Freida però resta saldamente ancorata alla mia anima con qualcosa che ha invaso ogni minuscola particella del mio corpo. È stato qualcosa che ha avuto a che fare con le modalità con la quale questa storia è stata raccontata, un eco, per meglio dire, un collegamento, una vera e propria rappresentazione per questo progetto di rievocare una delle figure più importanti della storia francese, che credo sia derivato dall’importanza della sua stessa anima, così dannatamente conturbante, intricata, intrinseca, malinconica, quasi tragica, che in parte mi ha spiazzato in parte mi ha fatto storcere il naso, ma spazzato via qualunque remora o pregiudizio che avevo riposto alle sue pagine. Palomar aveva tirato al bersaglio, ma a mio avviso non l’ha centrato.
Nella trama di Freida, infatti, non c’è una storia lineare, scandagliata fra presente e passato come un gioco di parole, bensì una radura di rimorsi, turbamenti, segreti, luoghi perduti e poi ritrovati, figure di diverso tipo che scendono a picco coprendo qua e là i cuori di chi legge prima che acquistano la consapevolezza di cosa accade e chi li circonda. Un’inattesa privilegiata da cui l’autore mi ha concesso l’opportunità di osservare ciò che si districava ai miei occhi: il filo di una matassa che tuttavia resterà sempre aggrovigliato.

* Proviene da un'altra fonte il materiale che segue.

(* ===== verification/IhtCache.v ===== *)
(** * The PList caches of [RdmaIHT]: [fetch_cache] and [try_cache]

    With at most two cached layers every cached PList is a calcified PList of the
    tree, at the path its slot stands for, for as long as the tree evolves. The
    third layer does not have this property: its slots are shared by several paths. *)
From S2P Require Import Prelude RemotePtr IhtRdma IhtElist IhtInv.

Section cache.
Context {K V : Type} `{EqDecision K}.
Context (to_num : K → Z) (ELIST_SIZE PLIST_SIZE : nat) `{Geometry ELIST_SIZE PLIST_SIZE}.
Context (cache_depth_ : nat).
Abbreviation memory := (gmap remote_ptr (@obj K V)).
Abbreviation bkt := (bkt to_num PLIST_SIZE).
Abbreviation kpath := (kpath to_num PLIST_SIZE).
Abbreviation width := (width PLIST_SIZE).
Implicit Types (m : memory) (root q : remote_ptr) (π : list nat) (pl : PList) (c : caches) (k : K).

(** [bucket_path] when the PList of level [n] is looked up, and while bucket [n] is
    being searched (the entry [n] may be left over from an earlier attempt). *)
Definition path_at k (n : nat) (path : list Z) : Prop :=
  length path = 8%nat ∧ (∀ j, (j < n)%nat → path !! j = Some (Z.of_nat (bkt k j))) ∧
  ∀ j, (n ≤ j < 8)%nat → path !! j = Some (-1).
Definition path_pre k (n : nat) (path : list Z) : Prop :=
  length path = 8%nat ∧ (∀ j, (j < n)%nat → path !! j = Some (Z.of_nat (bkt k j))) ∧
  ∀ j, (n < j < 8)%nat → path !! j = Some (-1).

Lemma path_at_init k : path_at k 0 bucket_path_init.
Proof. split_and!; [done|lia|]. intros j Hj. apply lookup_replicate_2. lia. Qed.

Lemma path_at_pre k n path : path_at k n path → path_pre k n path.
Proof. intros (? & ? & Hr). split_and!; [done..|]. intros j Hj. apply Hr. lia. Qed.

(** The entry of the bucket being searched may be set already. *)
Lemma path_at_searched k n path : path_at k (S n) path → path_pre k n path.
Proof. intros (Hlen & Hlo & Hhi). split_and!; [done|intros j Hj; apply Hlo; lia|intros j Hj; apply Hhi; lia]. Qed.

Lemma path_pre_set k n path :
  (n < 8)%nat → path_pre k n path → path_at k (S n) (<[n := Z.of_nat (bkt k n)]> path).
Proof.
  intros Hn (Hlen & Hlo & Hhi). split_and!; [by rewrite length_insert|..]; intros j Hj.
  - destruct (decide (n = j)) as [->|]; [apply list_lookup_insert_eq; lia|].
    rewrite list_lookup_insert_ne by done. apply Hlo. lia.
  - rewrite list_lookup_insert_ne by lia. apply Hhi. lia.
Qed.

(** [pl] is the calcified PList of the tree at path [π]. *)
Definition cached_ok m root π pl : Prop :=
  ∃ q pl', walk m root π = Some q ∧ m !! q = Some (OPlist pl') ∧
    ∀ i, (i < width (length π) - 1)%nat →
      ∃ b, pl !! i = Some b ∧ pl' !! i = Some b ∧ lock b = P_UNLOCKED.

Record caches_ok m root c : Prop := {
  co_l1 : ∃ o, layers c !! 0%nat = Some [o] ∧ ∀ pl, o = Some pl → cached_ok m root [] pl;
  co_l2 : ∃ os, layers c !! 1%nat = Some os ∧ length os = PLIST_SIZE ∧
    ∀ i pl, os !! i = Some (Some pl) → cached_ok m root [i] pl }.

Lemma cached_ok_evolves m m' root π pl :
  evolves m root m' → cached_ok m root π pl → cached_ok m' root π pl.
Proof.
  intros Hev (q & pl' & Hw & Hq & Hok). destruct (Hev _ _ _ Hw Hq) as (pl2 & Hq2 & Hkeep).
  exists q, pl2. split_and!; [by eapply evolves_walk|done|].
  intros i Hi. destruct (Hok i Hi) as (b & H1 & H2 & H3). eauto.
Qed.

Lemma caches_ok_evolves m m' root c : evolves m root m' → caches_ok m root c → caches_ok m' root c.
Proof.
  intros Hev [(o & H1 & H2) (os & H3 & H4 & H5)].
  split; eexists; split_and!; eauto using cached_ok_evolves.
Qed.

Lemma caches_ok_new m root : ∀ c, RdmaIHT_new PLIST_SIZE = Done c → caches_ok m root c.
Proof.
  intros c. unfold RdmaIHT_new. case_match; [done|]. intros [= <-]. split.
  - by exists None.
  - exists (replicate PLIST_SIZE None). split_and!; [done|apply length_replicate|].
    by intros i pl [? _]%lookup_replicate.
Qed.

(** A PList obtained for level [n]: the PList itself, or a calcified copy. *)
Definition copy_ok (n : nat) (pl : PList) (cp : CachedPList) : Prop :=
  (cp_plist cp = pl ∧ ∃ size, cp_source cp = Fetched size) ∨
  (∀ i, (i < width n - 1)%nat →
    ∃ b, cp_plist cp !! i = Some b ∧ pl !! i = Some b ∧ lock b = P_UNLOCKED).

Lemma copy_ok_lookup n pl cp i b :
  copy_ok n pl cp → (i < width n - 1)%nat → pl !! i = Some b → cp_plist cp !! i = Some b.
Proof. intros [[-> _]|Hc] Hi Hb; [done|]. destruct (Hc i Hi) as (b' & ? & ? & _). congruence. Qed.

(** At most two layers: a slot stands for one path. *)
Lemma slot_of_spec k n path :
  (cache_depth_ ≤ 2)%nat → path_at k n path →
  slot_of PLIST_SIZE cache_depth_ path = None ∨
  (n = 0%nat ∧ slot_of PLIST_SIZE cache_depth_ path = Some (0%nat, 0, Z.of_nat (width 0))) ∨
  (n = 1%nat ∧ slot_of PLIST_SIZE cache_depth_ path =
                 Some (1%nat, Z.of_nat (bkt k 0), Z.of_nat (width 1))).
Proof.
  intros Hcd (Hlen & Hlo & Hhi). destruct path as [|p0 [|p1 [|p2 path]]]; try done.
  unfold slot_of, IhtInv.width. cbn [cache_slot]. destruct (bool_decide_reflect (0%nat = cache_depth_)); [by left|].
  destruct n as [|n].
  { rewrite (inj Some _ _ (Hhi 0%nat ltac:(lia) : Some p0 = Some (-1))). right; left. split; [done|].
    by rewrite Nat.mul_1_r. }
  rewrite (inj Some _ _ (Hlo 0%nat ltac:(lia) : Some p0 = Some (Z.of_nat (bkt k 0)))).
  destruct (Z.eqb_spec (Z.of_nat (bkt k 0)) (-1)); [lia|].
  destruct (bool_decide_reflect (1%nat = cache_depth_)); [by left|].
  destruct n as [|n].
  { rewrite (inj Some _ _ (Hhi 1%nat ltac:(lia) : Some p1 = Some (-1))). right; right. split; [done|].
    change (-1 =? -1) with true. cbn [sizes]. repeat f_equal; cbn; lia. }
  rewrite (inj Some _ _ (Hlo 1%nat ltac:(lia) : Some p1 = Some (Z.of_nat (bkt k 1)))).
  destruct (Z.eqb_spec (Z.of_nat (bkt k 1)) (-1)); [lia|].
  rewrite (bool_decide_eq_true_2 (2%nat = cache_depth_)) by lia. by left.
Qed.

(** Storing the calcified PList of path [π] in a slot that stands for [π]. *)
Lemma forallb_calcified pl n :
  length pl = width n →
  forallb (λ b, lock b =? P_UNLOCKED) (take (Z.to_nat (Z.of_nat (width n) - 1)) pl) = true →
  ∀ i, (i < width n - 1)%nat →
    ∃ b, take (Z.to_nat (Z.of_nat (width n))) pl !! i = Some b ∧ pl !! i = Some b ∧ lock b = P_UNLOCKED.
Proof.
  intros Hlen Hall i Hi. destruct (lookup_lt_is_Some_2 pl i) as [b Hb]; [lia|].
  exists b. rewrite lookup_take_lt by lia. split_and!; [done..|].
  rewrite forallb_forall in Hall. apply Z.eqb_eq, Hall.
  apply list_elem_of_In, list_elem_of_lookup. exists i. by rewrite lookup_take_lt by lia.
Qed.

Lemma fetch_plist_whole m q pl n :
  m !! q = Some (OPlist pl) → length pl = width n →
  fetch_plist PLIST_SIZE m q (Z.shiftl 1 (Z.of_nat n)) = Done pl.
Proof.
  intros Hq Hlen. unfold fetch_plist, read_plist. rewrite Hq, bind_done.
  assert (Z.to_nat (Z.shiftl 1 (Z.of_nat n)) * PLIST_SIZE = length pl)%nat as ->.
  { rewrite Z.shiftl_1_l, Hlen. unfold IhtInv.width. rewrite Nat.mul_comm. f_equal.
    by rewrite <- (Nat2Z.id (2 ^ n)), Nat2Z.inj_pow. }
  rewrite bool_decide_eq_true_2 by done. by rewrite take_ge.
Qed.

(** A copy of the PList [plm] in memory, or a calcified copy of the PList [pl]. With
    several clients [pl] is the list with the pending stores of the lock words done. *)
Definition obtained (n : nat) (pl plm : PList) (cp : CachedPList) : Prop :=
  (cp_plist cp = plm ∧ ∃ size, cp_source cp = Fetched size) ∨
  (∀ i, (i < width n - 1)%nat →
    ∃ b, cp_plist cp !! i = Some b ∧ pl !! i = Some b ∧ lock b = P_UNLOCKED).

(** [obtain] in a layer: hit, miss and store. *)
Lemma obtain_slot m c path q n pl plm layer idx os o :
  m !! q = Some (OPlist plm) → length plm = width n →
  (∀ i b, plm !! i = Some b → lock b = P_UNLOCKED → pl !! i = Some b) →
  slot_of PLIST_SIZE cache_depth_ path = Some (layer, Z.of_nat idx, Z.of_nat (width n)) →
  layers c !! layer = Some os → os !! idx = Some o →
  (∀ pl', o = Some pl' → ∀ i, (i < width n - 1)%nat →
     ∃ b, pl' !! i = Some b ∧ pl !! i = Some b ∧ lock b = P_UNLOCKED) →
  ∃ cp c', obtain PLIST_SIZE cache_depth_ m c path q (Z.of_nat n) = Done (cp, c') ∧
    obtained n pl plm cp ∧
    (c' = c ∨ ∃ pl', c' = mkCaches (alter (λ l, <[idx := Some pl']> l) layer (layers c)) ∧
       ∀ i, (i < width n - 1)%nat →
         ∃ b, pl' !! i = Some b ∧ pl !! i = Some b ∧ lock b = P_UNLOCKED).
Proof.
  intros Hq Hlen Hpu Hslot Hl Ho Hcalc.
  assert (cache_lookup c layer (Z.of_nat idx) = Done o) as Hlook.
  { unfold cache_lookup. by rewrite Hl, defined_Some, bind_done, Nat2Z.id, Ho. }
  unfold obtain, fetch_cache. rewrite Hslot, Hlook, !bind_done.
  destruct o as [pl'|].
  - eexists _, _. split; [done|]. split; [|by left]. right. intros i Hi. by apply Hcalc.
  - rewrite (fetch_plist_whole _ _ _ _ Hq Hlen), bind_done.
    unfold try_cache. rewrite Hslot, Hlook, bind_done. case_match eqn:Hall.
    + eexists _, _. split; [done|]. split; [left; cbn; eauto|]. right. eexists. split.
      * unfold cache_store. by rewrite Nat2Z.id.
      * intros i Hi. destruct (forallb_calcified _ _ Hlen Hall i Hi) as (b & ? & ? & ?). eauto.
    + eexists _, _. split; [done|]. split; [left; cbn; eauto|by left].
Qed.

Lemma obtain_view g m root c k n path q pl plm :
  (cache_depth_ ≤ 2)%nat → caches_ok g root c → path_at k n path →
  walk g root (kpath k n) = Some q → g !! q = Some (OPlist pl) →
  m !! q = Some (OPlist plm) → length plm = width n →
  (∀ i b, plm !! i = Some b → lock b = P_UNLOCKED → pl !! i = Some b) →
  ∃ cp c', obtain PLIST_SIZE cache_depth_ m c path q (Z.of_nat n) = Done (cp, c') ∧
    obtained n pl plm cp ∧ caches_ok g root c'.
Proof.
  intros Hcd [(o & Hl1 & Ho1) (os & Hl2 & Hos & Ho2)] Hpath Hw Hq Hqm Hlen Hpu.
  destruct (slot_of_spec k n path Hcd Hpath) as [Hs|[[-> Hs]|[-> Hs]]].
  - unfold obtain, fetch_cache. rewrite Hs, bind_done, (fetch_plist_whole _ _ _ _ Hqm Hlen), bind_done.
    unfold try_cache. rewrite Hs, bind_done. eexists _, _. split; [done|].
    split; [left; cbn; eauto|]. split; eauto.
  - destruct (obtain_slot m c path q 0 pl plm 0 0 [o] o Hqm Hlen Hpu Hs Hl1 eq_refl)
      as (cp & c' & E & Hcp & Hc').
    { intros pl' -> i Hi. destruct (Ho1 _ eq_refl) as (q' & pl2 & Hw' & Hq' & Hok).
      cbn in Hw, Hw'. simplify_eq. apply Hok, Hi. }
    exists cp, c'. split_and!; [done..|]. destruct Hc' as [->|(pl' & -> & Hok)]; [split; eauto|]. split.
    + cbn. rewrite list_lookup_alter_eq, Hl1. exists (Some pl'). split; [done|].
      intros pl2 [= <-]. exists q, pl. split_and!; done.
    + cbn. rewrite list_lookup_alter_ne by done. eauto.
  - pose proof (bkt_lt to_num ELIST_SIZE PLIST_SIZE k 0) as Hb. unfold IhtInv.width in Hb at 1. cbn in Hb.
    destruct (lookup_lt_is_Some_2 os (bkt k 0)) as [o' Ho']; [lia|].
    destruct (obtain_slot m c path q 1 pl plm 1 (bkt k 0) os o' Hqm Hlen Hpu Hs Hl2 Ho')
      as (cp & c' & E & Hcp & Hc').
    { intros pl' -> i Hi. destruct (Ho2 _ _ Ho') as (q' & pl2 & Hw' & Hq' & Hok).
      change (kpath k 1) with [bkt k 0] in Hw. simplify_eq. by apply Hok. }
    exists cp, c'. split_and!; [done..|]. destruct Hc' as [->|(pl' & -> & Hok)]; [split; eauto|]. split.
    + cbn. rewrite list_lookup_alter_ne by done. eauto.
    + cbn. rewrite list_lookup_alter_eq, Hl2. eexists. split; [done|].
      split; [by rewrite length_insert|]. intros i pl2 Hi.
      apply list_lookup_insert_Some in Hi as [(<- & [= <-] & _)|[_ Hi]]; [|eauto].
      exists q, pl. split_and!; done.
Qed.

Lemma obtain_spec m root c k n path q pl :
  (cache_depth_ ≤ 2)%nat → caches_ok m root c → path_at k n path →
  walk m root (kpath k n) = Some q → m !! q = Some (OPlist pl) → length pl = width n →
  ∃ cp c', obtain PLIST_SIZE cache_depth_ m c path q (Z.of_nat n) = Done (cp, c') ∧
    copy_ok n pl cp ∧ caches_ok m root c'.
Proof. intros. by eapply obtain_view. Qed.
End cache.

(** ** The third layer *)
(** [bucket_path] of a PList two levels below the root. *)
Definition path2 (n1 n2 : Z) : list Z := [n1; n2] ++ replicate 6 (-1).

(** Level-1 PLists have [2 * PLIST_SIZE] buckets but [sizes[1]] is [PLIST_SIZE]. *)
Lemma slot_of_path2 P n1 n2 :
  0 ≤ n1 → 0 ≤ n2 →
  slot_of P 3 (path2 n1 n2) = Some (2%nat, n1 * Z.of_nat P + n2, Z.of_nat P * 2 * 2).
Proof.
  intros H1 H2. unfold slot_of, path2. cbn [cache_slot replicate app].
  rewrite !bool_decide_eq_false_2 by lia.
  rewrite (proj2 (Z.eqb_neq n1 (-1))), (proj2 (Z.eqb_neq n2 (-1))) by lia.
  change (-1 =? -1) with true. cbv iota. unfold sizes. done.
Qed.

(** With three cached layers the slot of a third-level list is computed with
    [PLIST_SIZE] although its level-two parent has twice as many buckets. The lists at
    paths (n1, n2 + PLIST_SIZE) and (n1 + 1, n2) share a slot: after the first is
    cached, looking up the second returns the first. *)
Theorem third_layer_collision P c c' pl n1 n2 os o :
  0 ≤ n1 → 0 ≤ n2 → layers c !! 2%nat = Some os →
  os !! Z.to_nat ((n1 + 1) * Z.of_nat P + n2) = Some o →
  try_cache P 3 c pl (path2 n1 (n2 + Z.of_nat P)) = Done (c', true) →
  fetch_cache P 3 c' (path2 (n1 + 1) n2) =
  Done (Some (mkCached (take (4 * P) pl) (FromCache 2 (Z.to_nat ((n1 + 1) * Z.of_nat P + n2))))).
Proof.
  intros H1 H2 Hl Ho. unfold try_cache, fetch_cache. rewrite !slot_of_path2 by lia.
  replace (n1 * Z.of_nat P + (n2 + Z.of_nat P)) with ((n1 + 1) * Z.of_nat P + n2) by lia.
  unfold cache_lookup. rewrite Hl, defined_Some, bind_done, Ho, defined_Some, bind_done.
  destruct o as [pl0|]; [done|]. case_match; [|done]. intros [= <-].
  unfold cache_store. cbn [layers]. rewrite list_lookup_alter_eq, Hl. cbn [fmap option_fmap option_map].
  rewrite defined_Some, bind_done, list_lookup_insert_eq by by eapply lookup_lt_Some.
  rewrite defined_Some, bind_done. do 4 f_equal. lia.
Qed.

(** A calcified level-2 PList (15 of its 16 buckets in use) of bucket path [0; 5]
    is what [fetch_cache] returns for bucket path [1; 1]. *)
Lemma third_layer_collision_witness :
  fetch_cache 4 3
    (cache_store (mkCaches [replicate 1 None; replicate 4 None; replicate 32 None]) 2 5
       (replicate 15 (mkBucket (mkRaw 64) P_UNLOCKED) ++ [mkBucket remote_nullptr E_UNLOCKED]))
    (path2 (0 + 1) 1) =
  Done (Some (mkCached
    (take (4 * 4) (replicate 15 (mkBucket (mkRaw 64) P_UNLOCKED) ++ [mkBucket remote_nullptr E_UNLOCKED]))
    (FromCache 2 (Z.to_nat ((0 + 1) * Z.of_nat 4 + 1))))).
Proof.
  refine (third_layer_collision 4
    (mkCaches [replicate 1 None; replicate 4 None; replicate 32 None]) _
    (replicate 15 (mkBucket (mkRaw 64) P_UNLOCKED) ++ [mkBucket remote_nullptr E_UNLOCKED])
    0 1 (replicate 32 None) None _ _ _ _ _); [lia|lia|reflexivity..].
Defined.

Lo scenario però è stato alquanto suggestivo. La seduzione più forte dello stesso timore, la persuasione più fruttuosa dell’assoggettamento, vicende che si sono intersecate fra di loro conferendo però un chè di inquieto e sofferto. Restano solo amori altalenanti e illusori, la pittura, la letteratura, il tempo nella sua natura quasi distorta, che certamente non saranno quegli elementi più adatti per rievocare Frieda nel migliore dei modi ma un mondo che mostra molto più di come appare.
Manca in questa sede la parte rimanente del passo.